LACMA seems to have over-reached. On Thursday MAN published a post in which LACMA director/CEO Michael Govan acknowledged that he was open to MOCA and/or its collection somehow coming to LACMA. Govan's comments were the first public indication that LACMA leadership was willing to make room to absorb MOCA. I hear that MOCA figures took Govan's comments as an indication of eagerness, as an attempt to signal to some MOCA board members that the "spirit" of a contemporary art museum could and would live at LACMA if MOCA failed.

Also notable: Thirty-six hours after Govan's comments were published on MAN, the Broad offer was made public. Throughout the Broad op-ed are passages likely meant as an extremely public way of Broad saying, 'Hands off, LACMA.' For example: "It is vital that the museum remain on Grand Avenue, keep its collection and continue its tradition of world-class exhibitions," and, "While the MOCA board evaluates its options, the overarching priority should be to keep MOCA independent. Being merged into another institution would destroy the fabric of a great museum and would sacrifice the independent curatorial vision that has created an extraordinary collection and many unparalleled exhibitions."

In a related story, the Broad offer has taken the MOCA collection off the table, at least for now. Any MOCA staff or trustees that were pushing to sell off parts of the collection know that's no longer an option. For now, MOCA's path to survival is through Broad's $30 million (or more) offer.

MOCA trustees and staff who agitated for deaccessioning (or forms thereof) are now on notice that they erred. The Broad offer says to those trustees, 'You did not understand what trusteeship or stewardship is, nor did you understand your obligation to Los Angeles and to the art world." MOCA trustees who pushed deaccessioning should resign so as to make way for leadership that wants to save MOCA and not break it up.

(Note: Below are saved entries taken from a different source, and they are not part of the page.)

(** * ChurnGuard: inference and attribution pipeline

    A shallow embedding of the Python backend
    ([utils/data_preprocessing.py], [services/prediction_service.py],
    [services/shap_service.py], [services/batch_service.py],
    [services/ai_service.py], [routes.py], [utils/model_loader.py],
    [utils/extract.py]) together with the properties its specification
    states about it and further properties read off the code.

    Conventions.
    - A [float] of the program is modelled by the rational number it
      denotes ([Q]); the missing value [NaN]/[None] of a table cell is a
      constructor of its own.
    - A pandas [DataFrame] is a row count together with its columns in
      order; tables read from a CSV file or built from a dict have pairwise
      distinct column labels and columns as long as the index ([wf_frame]).
    - Python objects that the code copies or assigns into live in a store;
      a reference is an index into it.
    - The trained pipeline, the number parser of [pd.to_numeric] and the
      formatting builtins are not part of the repository: they are
      parameters of the development. *)

From Stdlib Require Import QArith Qabs Lia Lqa Ascii String.
From stdpp Require Import base option strings list sorting.

Local Open Scope string_scope.
Local Open Scope list_scope.

(** ** Exceptions and outcomes *)

Inductive exn :=
| KeyError (k : string)
| IndexError
| ValueError
| NoSuchObject.

Inductive outcome (A : Type) :=
| Ok (a : A)
| Raise (e : exn).
Arguments Ok {A} a.
Arguments Raise {A} e.

#[global] Instance outcome_ret : MRet outcome := λ A a, Ok a.
#[global] Instance outcome_bind : MBind outcome := λ A B k m,
  match m with
  | Ok a => k a
  | Raise e => Raise e
  end.

(** ** Table cells, series and frames *)

Inductive cell :=
| CStr (s : string)
| CNum (q : Q)
| CNaN.

Abbreviation series := (list cell) (only parsing).

Record DataFrame := mkDF {
  nrows : nat;
  cols : list (string * series)
}.

Definition columns (df : DataFrame) : list string := map fst (cols df).

Definition wf_frame (df : DataFrame) : Prop :=
  NoDup (columns df) ∧ Forall (λ c, length (snd c) = nrows df) (cols df).

Definition has_column (name : string) (df : DataFrame) : bool :=
  bool_decide (name ∈ columns df).

Fixpoint assoc (name : string) (cs : list (string * series)) : option series :=
  match cs with
  | [] => None
  | (n, v) :: cs' => if String.eqb n name then Some v else assoc name cs'
  end.

(** [df.drop(columns=[name])]: a new frame without the column. *)
Definition drop_column (name : string) (df : DataFrame) : DataFrame :=
  mkDF (nrows df) (filter (λ c, fst c ≠ name) (cols df)).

As noted here and elsewhere last night, the Broad op-ed lists no details about Broad's $30M offer. A Broad spokesperson told the LAT that no further details would be released last night. Read the op-ed as an emergency bailout offer, an indication that MOCA's trustees were wandering so far down the road of unacceptable-to-Broad 'solutions' (such as noted above) that a bailout offer had to be made before the bailout details were final.

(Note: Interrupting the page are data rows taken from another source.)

(** X16: the statement [build_query] writes names the fifteen columns in
    the order in which a tuple lists its fields, and then holds the tuple of
    every course, in the order of the courses; for no course at all it
    holds no tuple after [VALUES]. *)
Theorem build_query_statement :
  (forall courses,
      occurs_in_order (["INSERT INTO courses"] ++ columns ++ ["VALUES"]
                       ++ map course_to_db_insert_query courses)
                      (build_query courses))
  /\ (exists head,
         build_query [] = (head ++ "VALUES" ++ newline
                           ++ "            " ++ newline ++ "    ")%string).
Proof.
  split.
  - intros courses. unfold build_query.
    change (["INSERT INTO courses"] ++ columns ++ ["VALUES"]
            ++ map course_to_db_insert_query courses)
      with ((["INSERT INTO courses"] ++ columns ++ ["VALUES"])
            ++ map course_to_db_insert_query courses).
    apply occurs_in_order_app.
    + apply in_order_sound. vm_compute. reflexivity.
    + apply (occurs_in_order_join ", " (map course_to_db_insert_query courses) ""
               (newline ++ "    ")).
  - exists (join newline (firstn 17 query_lines) ++ newline ++ "        ")%string.
    reflexivity.
Qed.

(** ** The schedule document *)

Lemma has_char_join c sep l :
  has_char c sep = false -> Forall (fun s => has_char c s = false) l ->
  has_char c (join sep l) = false.
Proof.
  intros Hsep H. induction H as [|x l Hx Hl IH]; [reflexivity|].
  destruct l as [|y l]; [exact Hx|].
  rewrite join_cons_cons, !has_char_app, Hx, Hsep, IH. reflexivity.
Qed.

Lemma string_of_uint_no_apostrophe u :
  has_char "'" (NilEmpty.string_of_uint u) = false.
Proof. induction u; cbn; auto. Qed.

Lemma str_of_int_no_apostrophe z : has_char "'" (str_of_int z) = false.
Proof.
  assert (H : forall u, has_char "'" (NilZero.string_of_uint u) = false).
  { intros u. unfold NilZero.string_of_uint.
    destruct u; try reflexivity; apply string_of_uint_no_apostrophe. }
  unfold str_of_int, NilZero.string_of_int.
  destruct (Z.to_int z) as [u|u]; [apply H|].
  cbn [has_char]. rewrite H. reflexivity.
Qed.

Lemma encode_day_letter d :
  day_letter d -> has_char "'" (encode_string d) = false.
Proof.
  intros (c & -> & Hc).
  destruct c as [[] [] [] [] [] [] [] []]; try discriminate Hc; reflexivity.
Qed.

Lemma dumps_asdict_no_apostrophe sp : has_char "'" (dumps (asdict sp)) = false.
Proof.
  unfold asdict, asdict_Time. rewrite !dumps_JObj.
  cbn [map]. unfold member. cbn [fst snd].
  rewrite !dumps_JObj. cbn [map member fst snd dumps].
  unfold join. cbn [String.concat].
  unfold member. cbn [fst snd dumps].
  rewrite !has_char_app, !str_of_int_no_apostrophe. reflexivity.
Qed.

(** X17: the mapping [parse_time] makes of any schedule is written by
    [times_to_json] as a document that [json.loads] reads back as the same
    mapping, and that holds no single quote, so that the literal the tuple
    puts between single quotes ends where the document ends. *)
Theorem schedule_document_round_trip :
  forall course_times,
  exists times,
    parse_time course_times = Return times
    /\ loads (times_to_json times) = Some (times_document times)
    /\ has_char "'" (times_to_json times) = false.
Proof.
  intros s. eexists. split; [apply parse_time_total|].
  set (times := fold_left apply_token (time_tokens s) []).
  assert (Hnd : NoDup (keys times)) by (apply NoDup_keys_fold_apply; constructor).
  split.
  - unfold times_to_json. apply loads_dumps. now apply distinct_keys_times.
  - assert (Hkeys : Forall day_letter (keys times)).
    { apply Forall_forall. intros d Hd. apply dict_get_In_keys in Hd.
      destruct Hd as [sp Hsp]. apply dict_get_fold_origin in Hsp.
      destruct Hsp as (pre & t & m & post & _ & Hm & Hin & _ & _).
      eapply chars_day_letters; [|exact Hin].
      eapply re_match_time_days_upper; eauto. }
    unfold times_to_json, times_document. rewrite dumps_JObj.
    rewrite !has_char_app. cbn [has_char Ascii.eqb Bool.eqb orb].
    rewrite has_char_join; [reflexivity|reflexivity|].
    clearbody times. clear Hnd. induction times as [|[d sp] times IH];
      cbn [map]; constructor.
    + unfold member. cbn [fst snd]. rewrite !has_char_app.
      rewrite encode_day_letter by (inversion Hkeys; assumption).
      rewrite dumps_asdict_no_apostrophe. reflexivity.
    + apply IH. now inversion Hkeys.
Qed.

For now anyway, Broad's offer seems not to come with any mandates to MOCA's board about their own financial involvement in MOCA's future. That is to say, I can't find any evidence that the Broad offer has a 'string attached' that would require each MOCA board member to put up $1 million or $2 million (or whatever) in order to 'earn' Broad's $30M.

That gives MOCA director Jeremy Strick and his board co-chairs room to effectively attach that proviso themselves. If trustees won't open their wallets, 'ask' them to resign effective immediately. Requiring MOCA's trustees to put up or shut up would seperate the dedicated and the committed from the panicky. It would also lay the groundwork for a stronger MOCA board if and when this is all over. (And for the MOCA trustees who don't have that kind of liquidity and who are on the board because they're young collectors, tell them that they may make their commitment to the institution in a different way: Through gifts of art and public promises of gifts of art. It's time to bind MOCA's trustees to MOCA, to require them to be personally invested. That's been missing.)